Task to complete
Of the lines below, write out exactly those from the line with "else if code =? RESIZE" through the line with "store (modsb (fun s => s <| usecounts", both included, and skip the rest.

Segment Start: Data to examine

Definition list_snapshots (sock : Z) : srv unit :=
  s ← store getsb;
  send sock (mkMessage SNAPSHOT_LIST
    (le_split 4 (snapshots s) ++ (snaplist (image s) ≫= snapinfo_bytes s))).

(** The sign of an [int8_t] *)
Definition s8 (x : Z) : Z := let y := x mod 2 ^ 8 in if y <? 2 ^ 7 then y else y - 2 ^ 8.

Definition set_priority (sock : Z) (body : list Z) : srv unit :=
  let tag := ld32 0 body in
  let prio := s8 (ld 1 4 body) in
  s ← store getsb;
  if tag =? ORIGIN_TAG then outerror sock ERROR_INVALID_SNAPSHOT "Can not set priority for origin"
  else match find_snap s tag with
  | None => outerror sock ERROR_INVALID_SNAPSHOT ("Snapshot tag " +:+ pretty (Z.to_N tag) +:+ " is not valid")
  | Some i =>
      store (modsb (fun s => s <| image; snaplist ::= alter (fun sn => sn <| sn_prio := prio |>) i |>));;
      send sock (mkMessage PRIORITY_OK (le_split 1 prio))
  end.

Definition set_usecount (sock : Z) (body : list Z) : srv unit :=
  let tag := ld32 0 body in
  let usecnt_dev := s32 (ld32 4 body) in
  s ← store getsb;
  if tag =? ORIGIN_TAG then outerror sock ERROR_INVALID_SNAPSHOT "Setting the usecount of the origin."
  else match find_snap s tag with
  | None => outerror sock ERROR_INVALID_SNAPSHOT ("Snapshot tag " +:+ pretty (Z.to_N tag) +:+ " is not valid")
  | Some i =>
      sn ← snap_at i;
      if (0 <=? usecnt_dev) && negb (Z.shiftr (usecount s sn + usecnt_dev) 16 =? 0) then
        outerror sock ERROR_USECOUNT "Usecount overflow."
      else if (usecnt_dev <? 0) && negb (Z.shiftr (sn_usecount sn + usecnt_dev) 16 =? 0) then
        outerror sock ERROR_USECOUNT "Usecount underflow."
      else
        let sn := sn <| sn_usecount ::= fun n => u16 (n + usecnt_dev) |> in
        store (modsb (fun s => s <| image; snaplist ::= insert i sn |>));;
        s ← store getsb;
        send sock (mkMessage USECOUNT_OK (le_split 2 (usecount s sn)))
  end.

(** ** Reports *)

Definition changelist_mask (sn : snapshot) : srv Z :=
  if is_squashed sn then halt_with UndefinedShift else mret (bit64 (sn_bit sn)).

Definition stream_changelist (sock : Z) (body : list Z) : srv unit :=
  let tag1 := ld32 0 body in
  let tag2 := ld32 4 body in
  s ← store getsb;
  let sn1 := find_snap s tag1 ≫= snap_slot s in
  let sn2 := find_snap s tag2 ≫= snap_slot s in
  if negb (tag1 =? ORIGIN_TAG) && bool_decide (sn1 = None) then
    eek sock EINVAL "source snapshot does not exist"
  else match sn2 with
  | None => eek sock EINVAL "destination snapshot does not exist"
  | Some sn2 =>
      mask1 ← (if tag1 =? ORIGIN_TAG then mret (lnot64 0)
               else match sn1 with Some sn => changelist_mask sn | None => mret 0 end);
      mask2 ← changelist_mask sn2;
      '(err, cl) ← store (traverse_tree_range
        (fun leaf cl => s ← getsb; mret (gen_changelist_leaf s mask1 mask2 leaf cl)) 0
        (init_change_list (allocsize_bits (asi SNAPDATA s)) tag1 tag2));
      if negb (err =? 0) then eek sock err "unable to generate changelist"
      else
        send sock (mkMessage STREAM_CHANGELIST_OK
          (le_split 8 (cl_count cl) ++ le_split 4 (allocsize_bits (asi SNAPDATA s))));;
        send sock (mkMessage 0 (cl_chunks cl ≫= le_split 8))
  end.

Definition snapshot_state (sock : Z) (body : list Z) : srv unit :=
  if negb (length body =? 4)%nat then outerror sock EINVAL "state_request has wrong length"
  else
    s ← store getsb;
    let snap := ld32 0 body in
    let state := match find_snap s snap ≫= snap_slot s with
                 | Some sn => if is_squashed sn then 2 else 0
                 | None => 1
                 end in
    send sock (mkMessage SNAPSHOT_STATE (le_split 4 snap ++ le_split 4 state)).

Definition snapshot_sectors (sock : Z) (body : list Z) : srv unit :=
  s ← store getsb;
  let snap := ld32 0 body in
  let count := if snap =? ORIGIN_TAG then orgsectors (image s)
               else match find_snap s snap ≫= snap_slot s with
                    | Some sn => if is_squashed sn then 0 else sn_sectors sn
                    | None => 0
                    end in
  if count =? 0 then outerror sock EINVAL ("Snapshot " +:+ pretty (Z.to_N snap) +:+ " is not valid")
  else send sock (mkMessage SNAPSHOT_SECTORS (le_split 4 snap ++ le_split 8 count)).

Definition resize (sock : Z) (body : list Z) : srv unit :=
  let orgsize := ld64 0 body in
  let snapsize := ld64 8 body in
  let metasize := ld64 16 body in
  s ← store getsb;
  let same := metadev s =? snapdev s in
  if same && negb (snapsize =? 0) && negb (metasize =? 0) && negb (snapsize =? metasize) then
    outerror sock EINVAL
      "snapshot device and metadata device are the same, can't resize them to two values"
  else
    let metasize := if same && (metasize =? 0) then snapsize else metasize in
    store (change_device_sizes orgsize snapsize metasize);;
    store check_freespace;;
    s ← store getsb;
    let meta := u64 (Z.shiftl (chunks (img_metadata (image s))) (allocsize_bits (img_metadata (image s)))) in
    let snap := if same then meta
                else u64 (Z.shiftl (chunks (img_snapdata (image s))) (allocsize_bits (img_snapdata (image s)))) in
    send sock (mkMessage RESIZE
      (le_split 8 (Z.shiftl (orgsectors (image s)) SECTOR_BITS) ++ le_split 8 snap ++ le_split 8 meta)).

(** ** Starting and stopping *)

Section system.
Context (fdsize64 : Z -> Z).

Definition start_server_msg : srv unit :=
  store (modify (fun w => w <| sb; image := disk_super w |>));;
  s ← store getsb;
  assertM (valid_sb s);;
  store setup_sb;;
  modify (fun sv => sv <| snaplocks := replicate 256 [] |>);;
  store (modsb (fun s => s <| snapmask := calc_snapmask s |>));;
  err ← store (sb_get_device_sizes fdsize64);
  if negb (err =? 0) then halt_with ErrorExit
  else
    s ← store getsb;
    if negb (Z.land (sb_flags (image s)) SB_BUSY =? 0) then store replay_journal;; mret tt
    else
      store (modsb (fun s => s <| image; sb_flags ::= fun f => Z.lor f SB_BUSY |>));;
      store set_sb_dirty;;
      store save_sb.

Definition cleanup : prog unit :=
  commit_deferred_allocs;;
  modsb (fun s => s <| image; sb_flags ::= fun f => Z.land f (Z.lnot SB_BUSY) |>);;
  set_sb_dirty;;
  save_sb.

(** ** Dispatch

    The result of [incoming]: 0, -1 to disconnect the client, -2 to stop. *)

Definition done (m : srv unit) : srv Z := m;; mret 0.

(** A handler for a [struct rw_request], which has a minimum length. *)
Definition rw_handler (body : list Z) (m : srv unit) : srv Z :=
  if (length body <? sizeof_rw_request)%nat then mret (-1) else done m.

Definition incoming (c : Z) (m : message) : srv Z :=
  cl ← get_client c;
  let sock := cl_sock cl in
  let body := m_body m in
  let code := m_code m in
  if (maxbody <? length body)%nat then mret (-1)
  else if code =? QUERY_WRITE then
    rw_handler body (if cl_snaptag cl =? -1 then query_origin_write c sock body
                     else query_snapshot_write c sock body)
  else if code =? QUERY_SNAPSHOT_READ then rw_handler body (query_snapshot_read c sock body)
  else if code =? FINISH_SNAPSHOT_READ then rw_handler body (finish_snapshot_read c body)
  else if code =? IDENTIFY then done (identify c sock body)
  else if (code =? UPLOAD_LOCK) || (code =? FINISH_UPLOAD_LOCK) || (code =? INITIALIZE_SNAPSTORE)
       || (code =? PROTOCOL_ERROR) then mret 0
  else if code =? CREATE_SNAPSHOT then done (create_snapshot_msg sock body)
  else if code =? DELETE_SNAPSHOT then done (delete_snapshot_msg sock body)
  else if code =? DUMP_TREE_RANGE then done (store (show_tree_range (ld64 0 body) (ld64 8 body));; mret tt)
  else if code =? START_SERVER then done start_server_msg
  else if code =? LIST_SNAPSHOTS then done (list_snapshots sock)
  else if code =? PRIORITY then done (set_priority sock body)
  else if code =? USECOUNT then done (set_usecount sock body)
  else if code =? STREAM_CHANGELIST then done (stream_changelist sock body)
  else if code =? STATUS then
    if negb (length body =? 4)%nat then mret (-1)
    else done (b ← store get_status; send sock (mkMessage STATUS_OK b))
  else if code =? REQUEST_SNAPSHOT_STATE then done (snapshot_state sock body)
  else if code =? REQUEST_SNAPSHOT_SECTORS then done (snapshot_sectors sock body)
  else if code =? RESIZE then done (resize sock body)
  else if code =? SHUTDOWN_SERVER then mret (-2)
  else done (send sock (mkMessage PROTOCOL_ERROR
    (le_split 4 ERROR_UNKNOWN_MESSAGE ++ le_split 4 code ++ text_bytes "Server received unknown message"))).

(** ** The event loop

    What [poll] reports: a new connection, a message from a client or its
    hang-up, a message from the agent or its hang-up, a signal to stop. *)
Inductive event : Type :=
  | EvConnect (sock : Z)
  | EvMessage (i : nat) (m : option message)
  | EvAgent (sock : Z) (m : option message)
  | EvTerm.

Definition MAXCLIENTS : nat := 100.

Definition connect (sock : Z) : srv unit :=
  sv ← get;
  assertM (length (clientvec sv) <? MAXCLIENTS)%nat;;
  let c := next_client sv in
  modify (fun sv => sv <| clients ::= insert c (mkClient 0 sock 0 0) |>
                       <| next_client := c + 1 |>
                       <| clientvec ::= fun l => l ++ [c] |>).

(** The client at place [i] of the vector goes away; the last one takes its
    place. *)
Definition disconnect (i : nat) (c : Z) : srv unit :=
  cl ← get_client c;
  (if negb (Z.land (cl_flags cl) SNAPCLIENT_BIT =? 0) then
     k ← client_snap c;
     sn ← snap_at k;
     (if is_squashed sn then mret tt
      else
        s ← store getsb;
        assertM (0 <? default 0 (usecounts s !! Z.to_nat (sn_bit sn)));;
        store (modsb (fun s => s <| usecounts ::= alter (fun n => n - 1) (Z.to_nat (sn_bit sn)) |>)));;
     free_client_locks c
   else mret tt);;
  modify (fun sv => sv <| clients ::= delete c |>
                       <| clientvec ::= fun l => take (length l - 1) (from_option (fun x => <[i := x]> l) l (last l)) |>).

(** [Some err] when the server stops. *)
Definition client_event (i : nat) (m : option message) : srv (option Z) :=
  sv ← get;
  match clientvec sv !! i with
  | None => mret None
  | Some c =>
      r ← match m with Some m => incoming c m | None => mret (-1) end;
      if r =? -1 then disconnect i c;; mret None
      else if r =? -2 then store cleanup;; mret (Some (-1))
      else mret None
  end.

(** A message from the agent is handled with a client of its own. *)
Definition agent_event (sock : Z) (m : option message) : srv (option Z) :=
  match m with
  | None => store cleanup;; mret (Some (-2))
  | Some m =>
      sv ← get;
      let c := next_client sv in
      modify (fun sv => sv <| clients ::= insert c (mkClient (-2) sock (-2) 0) |> <| next_client := c + 1 |>);;
      incoming c m;;
      modify (fun sv => sv <| clients ::= delete c |>);;
      mret None
  end.

Definition server_step (e : event) : srv (option Z) :=
  match e with
  | EvConnect sock => connect sock;; mret None
  | EvMessage i m => client_event i m
  | EvAgent sock m => agent_event sock m
  | EvTerm =>
      store cleanup;;
      sv ← get;
      store (flush_buffers (S (length (dirty_buffers (sv_world sv)))));;
      store evict_buffers;;
      mret (Some (-3))
  end.

(** The events one after the other, until the server stops. *)
Fixpoint snap_server (events : list event) : srv (option Z) :=
  match events with
  | [] => mret None
  | e :: l => r ← server_step e; match r with Some err => mret (Some err) | None => snap_server l end
  end.
End system.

Segment End: Data to examine

Result
  else if code =? RESIZE then done (resize sock body)
  else if code =? SHUTDOWN_SERVER then mret (-2)
  else done (send sock (mkMessage PROTOCOL_ERROR
    (le_split 4 ERROR_UNKNOWN_MESSAGE ++ le_split 4 code ++ text_bytes "Server received unknown message"))).

(** ** The event loop

    What [poll] reports: a new connection, a message from a client or its
    hang-up, a message from the agent or its hang-up, a signal to stop. *)
Inductive event : Type :=
  | EvConnect (sock : Z)
  | EvMessage (i : nat) (m : option message)
  | EvAgent (sock : Z) (m : option message)
  | EvTerm.

Definition MAXCLIENTS : nat := 100.

Definition connect (sock : Z) : srv unit :=
  sv ← get;
  assertM (length (clientvec sv) <? MAXCLIENTS)%nat;;
  let c := next_client sv in
  modify (fun sv => sv <| clients ::= insert c (mkClient 0 sock 0 0) |>
                       <| next_client := c + 1 |>
                       <| clientvec ::= fun l => l ++ [c] |>).

(** The client at place [i] of the vector goes away; the last one takes its
    place. *)
Definition disconnect (i : nat) (c : Z) : srv unit :=
  cl ← get_client c;
  (if negb (Z.land (cl_flags cl) SNAPCLIENT_BIT =? 0) then
     k ← client_snap c;
     sn ← snap_at k;
     (if is_squashed sn then mret tt
      else
        s ← store getsb;
        assertM (0 <? default 0 (usecounts s !! Z.to_nat (sn_bit sn)));;
        store (modsb (fun s => s <| usecounts ::= alter (fun n => n - 1) (Z.to_nat (sn_bit sn)) |>)));;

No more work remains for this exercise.